Students attending RCC have the advantage of simultaneously enrolling at a four-year school in certain programs, such as nursing. RCC is also developing a new program in cybersecurity that will offer a similar dual admission relationship with a partnering institution.
“That’s what we work for: to make sure transfer happens seamlessly for our students,” Roberson said.
She believes that the program could have a strong impact on her students, 80 percent of whom qualify for financial aid. The average student at RCC is 30-years-old. Many have families or are working while attending school – or both.
“The thing that’s exciting about this program is if students don’t qualify for the full Pell amount, this program fills in the gap for them,” Roberson said. “It also enables them to cover things like books and transportation getting to school. Those are the things that stand in the way of our students’ ability to finish – and especially to finish within a two-year or four-year period.”
Relatively few students enrolled in the pre-existing pilot programs last year. So far, 50 graduates of the Boston Public School system have attended community college through the city’s Tuition Free Community college initiative. An additional 85 students signed up for the Commonwealth Commitment in fall 2016. Reportedly, 80 students were still enrolled in the Commonwealth Program as of April.
Boston Bridge is one of many free college initiatives being launched in cities and states across the nation.
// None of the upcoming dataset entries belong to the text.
(* ===== verification/RestoreLaunch.v ===== *)
(** * RestoreLaunch: the process of a restore ([firecracker.rs])

    Staging a restore's jail, starting its jailer behind the launch barrier, and
    the handle the restore drives. *)

From S2P Require Import Prelude RStr Fs Room Slot Host Config Snapshot Prog Sys Process Teardown InodeSeal Images Launch Boot.
From stdpp Require Import options.

Record RestoreSpawnRequest := {
  rq_room_id : string;
  rq_rootfs : path;
  rq_host_vmstate : path;
  rq_host_mem : path;
  rq_toolstore : option Toolstore;
  rq_descriptor : RoomDescriptor;
  rq_snapshot_id : string;
  rq_network_namespace : option string
}.

(** [rl_barrier] while the launcher waits for its line. *)
Record RestoreLaunch := {
  rl_child : handle;
  rl_barrier : bool;
  rl_guard : RoomGuard;
  rl_socket : path;
  rl_log_path : path;
  rl_network_namespace : option string
}.

(** [meta.snapshot_lineage] and [meta.toolstore_sha256] assigned. *)
Definition set_lineage (lineage toolstore : option string) (m : RoomMeta) : RoomMeta :=
  {| schema_version := schema_version m; meta_id := meta_id m; label := label m; started_at := started_at m;
     pid := pid m; pid_starttime := pid_starttime m; keep := keep m; slot := slot m;
     clone_net_index := clone_net_index m; provenance := provenance m; snapshot_lineage := lineage;
     toolstore_sha256 := toolstore; base_repo_sha := base_repo_sha m |}.

Section restore_launch.
  Variable show_path : path → string.
  Variable resolve : string → path.
  Variable immutable_flag : N.
  Variable home : option path.
  Variable config : RoomsConfig.
  Variable fuel : nat.

Definition prep {A : Type} (what : string) (p : sys (result io_error A)) : sys (result FirecrackerError A) :=
  pmap_err (λ e, FcJailPrepareFailed (what +:+ ": " +:+ message e)) p.

Definition remount_readonly (target : path) : sys (result FirecrackerError unit) :=
  try* output := pmap_err FcIo (call (ORun "mount" ["-o"; "remount,ro,bind"; show_path target])) in
  if success output then Ret (Ok ())
  else Ret (Err (FcJailPrepareFailed ("remount " +:+ show_path target +:+ " read-only: " +:+ trim (stderr output)))).

Definition copy_owned_private (source target : path) (uid gid : N) : sys (result io_error unit) :=
  try* _ := call (OCopy source target) in
  try* _ := call (OSetMode target 384) in
  call (OChown target uid gid).

(** Access of the group and of others, in octal in the message. *)
Fixpoint octal_text (fuel : nat) (n : N) (acc : string) : string :=
  match fuel with
  | 0 => acc
  | S fuel =>
      let acc := hex_digit (n mod 8) +:+ acc in
      if (n <? 8)%N then acc else octal_text fuel (n / 8) acc
  end.

Definition ensure_owned_private (p : path) (fc_uid : N) : sys (result string unit) :=
  try* meta := pmap_err (λ e, "stat " +:+ show_path p +:+ ": " +:+ message e) (call (OLstat p)) in
  if negb (st_is_file meta) then Ret (Err (show_path p +:+ " is not a regular file")) else
  if negb (st_uid meta =? fc_uid)%N then
    Ret (Err (show_path p +:+ " is not owned by the firecracker uid " +:+ show_N fc_uid +:+ " (uid " +:+
              show_N (st_uid meta) +:+ "); re-collect the snapshot"))
  else if negb (N.land (fi_mode (st_id meta)) 63 =? 0)%N then
    Ret (Err (show_path p +:+ " grants group/other access (mode " +:+
              octal_text 4 (N.land (fi_mode (st_id meta)) 4095) "" +:+ "); the memory file must stay private"))
  else Ret (Ok ()).

Definition stage_restore_jail_inner (jail_root : path) (req : RestoreSpawnRequest) (uid gid : N)
    : sys (result FirecrackerError unit) :=
  try* _ := prep ("create jail root " +:+ show_path jail_root) (call (OCreateDirAll jail_root)) in
  let jail_rootfs := path_join jail_root JAIL_ROOTFS in
  try* _ := ensure_mount_target "rootfs mount target" jail_rootfs in
  try* rootfs := prep ("rootfs path " +:+ show_path (rq_rootfs req)) (call (OCanonicalize (rq_rootfs req))) in
  try* _ := bind_mount show_path rootfs jail_rootfs in
  try* _ := remount_readonly jail_rootfs in
  let jail_vmstate := path_join jail_root SNAPSHOT_VMSTATE_FILE in
  try* _ := prep "stage vmstate" (copy_owned_private (rq_host_vmstate req) jail_vmstate uid gid) in
  try* _ := pmap_err FcJailPrepareFailed (ensure_owned_private (rq_host_mem req) uid) in
  let jail_mem := path_join jail_root SNAPSHOT_MEM_FILE in
  try* _ := ensure_mount_target "mem mount target" jail_mem in
  try* _ := bind_mount show_path (rq_host_mem req) jail_mem in
  match rq_toolstore req with
  | None => Ret (Ok ())
  | Some toolstore =>
      let jail_toolstore := path_join jail_root JAIL_TOOLSTORE in
      try* _ := prep "create toolstore mount target" (call (OOpen jail_toolstore OpenCreateNew)) in
      pmap_err (λ e, FcJailPrepareFailed ("stage toolstore: " +:+ e)) (bind_into show_path immutable_flag toolstore jail_toolstore)
  end.

Definition stage_restore_jail (jail_root : path) (req : RestoreSpawnRequest) (uid gid : N)
    : sys (result FirecrackerError unit) :=
  unwinding
    (do* pfor_each (λ name, unmount_quiet show_path (path_join jail_root name)) [JAIL_ROOTFS; SNAPSHOT_MEM_FILE; JAIL_TOOLSTORE] in
     match parent jail_root with
     | Some instance_dir => do* call (ORemoveDirAll instance_dir) in Ret ()
     | None => Ret ()
     end)
    (stage_restore_jail_inner jail_root req uid gid).

(** Nothing gives up at an [.await] here. *)
Definition uncancelled {A : Type} (p : sys (result FirecrackerError A)) : sys (result FirecrackerError A) := p.

(** From the guard on: the child's pid is recorded before anything may run. *)
Definition spawn_restore_guarded (req : RestoreSpawnRequest) (deps : boot_deps) (per_room_dir chroot : path)
    (guard : RoomGuard) : sys (result (FirecrackerError * RoomGuard) RestoreLaunch) :=
  let jail_root := launch_jail_root chroot (rq_room_id req) in
  let socket := path_join jail_root JAIL_API_SOCK in
  let log_path := path_join per_room_dir "firecracker.log" in
  let launch := build_jailer_launch_plan show_path
    {| ji_jailer_binary := bd_jailer deps; ji_firecracker_binary := bd_firecracker deps; ji_chroot_base := chroot;
       ji_room_id := rq_room_id req; ji_fc_uid := bd_uid deps; ji_fc_gid := bd_gid deps;
       ji_layout := {| jl_instance_dir := launch_instance_dir chroot (rq_room_id req); jl_host_socket := socket |};
       ji_network_namespace := rq_network_namespace req |} in
  try* _ := fails guard (open_log_file (@uncancelled) log_path) in
  try* child := fails guard (spawn_barriered_jailer launch) in
  let* child_pid := call (OChildId child) in
  let guard := set_child child_pid guard in
  unwinding (do* call (OCloseStdin child) in drop_task (Some child)) (
    let* child_pid := call (OChildId child) in
    let* starttime := starttime_of_child child_pid in
    let* now := call ONow in
    let meta := set_lineage (Some (rq_snapshot_id req)) (ts_digest <$> rq_toolstore req)
                  (RoomMeta_new (rq_room_id req) (rd_command (rq_descriptor req)) child_pid starttime
                     (rd_keep (rq_descriptor req)) (Z.of_N now)) in
    try* _ := fails guard (pmap_err FcIo (call (OWriteMeta per_room_dir meta))) in
    Ret (Ok {| rl_child := child; rl_barrier := true; rl_guard := guard; rl_socket := socket; rl_log_path := log_path;
               rl_network_namespace := rq_network_namespace req |})).

Definition spawn_restore (req : RestoreSpawnRequest) : sys (result FirecrackerError RestoreLaunch) :=
  try* deps := resolve_boot_dependencies resolve config (@uncancelled) in
  try* per_room_dir := Ret (ok_or (room_dir home config (rq_room_id req)) FcHomeUnset) in
  try* _ := prepare_room_dir per_room_dir in
  try* chroot := Ret (launch_chroot_base home config) in
  let jail_root := launch_jail_root chroot (rq_room_id req) in
  try* _ := stage_restore_jail jail_root req (bd_uid deps) (bd_gid deps) in
  let guard := set_jail_instance_dir (launch_instance_dir chroot (rq_room_id req))
                 (guard_new per_room_dir (path_join jail_root JAIL_API_SOCK) config) in
  let* r := spawn_restore_guarded req deps per_room_dir chroot guard in
  match r with
  | Ok launch => Ret (Ok launch)
  | Err (e, guard) => do* guard_drop show_path fuel guard in Ret (Err e)
  end.

(** ** The handle *)

Definition launch_pid (l : RestoreLaunch) : sys (option N) := call (OChildId (rl_child l)).

Definition barrier_released (l : RestoreLaunch) : RestoreLaunch :=
  {| rl_child := rl_child l; rl_barrier := false; rl_guard := rl_guard l; rl_socket := rl_socket l;
     rl_log_path := rl_log_path l; rl_network_namespace := rl_network_namespace l |}.

(** The pipe is closed whatever happens. *)
Definition release_barrier (l : RestoreLaunch) : sys (result FirecrackerError unit) :=
  if rl_barrier l then
    let* written := call (OWriteStdin (rl_child l) ("go" +:+ String nl "")) in
    do* call (OCloseStdin (rl_child l)) in
    Ret (map_err FcIo written)
  else Ret (Err (FcInternal "restore barrier already released")).

Definition wait_api (l : RestoreLaunch) (timeout : N) : sys (result FirecrackerError unit) :=
  wait_for_socket fuel (@uncancelled) (rl_socket l) timeout (rl_child l) (Some (rl_log_path l)).

Definition attach_leased_slot (l : RestoreLaunch) (slot : Slot) : sys (result FirecrackerError unit) :=
  create_slot_tap slot (rl_network_namespace l).

Definition into_booted (l : RestoreLaunch) (witness : option handle) : BootedVm :=
  {| vm_witness := witness; vm_secrets_delivery := None; vm_provisioning_delivery := None;
     vm_guard := rl_guard l; vm_child := rl_child l |}.

(** The drops of a launch and of a machine. *)
Definition launch_drop (l : RestoreLaunch) : sys unit :=
  do* drop_task (Some (rl_child l)) in
  do* (if rl_barrier l then do* call (OCloseStdin (rl_child l)) in Ret () else Ret ()) in
  guard_drop show_path fuel (rl_guard l).

Definition vm_drop (vm : BootedVm) : sys unit :=
  do* drop_task (vm_witness vm) in
  do* drop_task (vm_secrets_delivery vm) in
  do* drop_task (vm_provisioning_delivery vm) in
  do* guard_drop show_path fuel (vm_guard vm) in
  drop_task (Some (vm_child vm)).

End restore_launch.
Given that these disparate programs were developed and implemented only recently, their nascence raises many questions about their long-term impact, according to Dr. Laura Perna, professor and executive director of the Alliance for Higher Education and Democracy (AHEAD) at the University of Pennsylvania.
One such area of concern is the on-average low completion and transfer rates at community colleges. Directing more students to attend a community college could simply push them to attend an institution where their chances of graduating are not high, some might argue.
“Really raising questions and paying attention to what are the likely outcomes in the short-term, and the long-term results for students who are being encouraged to attend particular institutions will be important,” Perna said.
Boston Bridge, it should be noted, incentivizes students to stay on track to graduate, obtain an associate’s degree and to transfer a four-year school.
Other than the financial assistance, programs like Boston Bridge promise to help communicate to more students that college is attainable.
“Programs like Boston Bridge have the advantage of the simple clarity in their message of free tuition,” Barmak Nassirian, director of federal relations and policy at the American Association of State Colleges and Universities, wrote in an email. “That clarity may serve a strong signal to low-income high school students to hang in there, take college-prep courses, and see college in their futures. And that may well be a transformative change in itself.”
Roberson echoed a similar sentiment. Since many RCC students are first-generation to college, they might not have family members to help walk them through the college process. That makes state and civic support behind initiatives like the Boston Bridge all the more important.
“Even just having the mayor and the governor talk about [college] affordability programs will help families understand that there are options that will allow students [to] go to college,” Roberson said.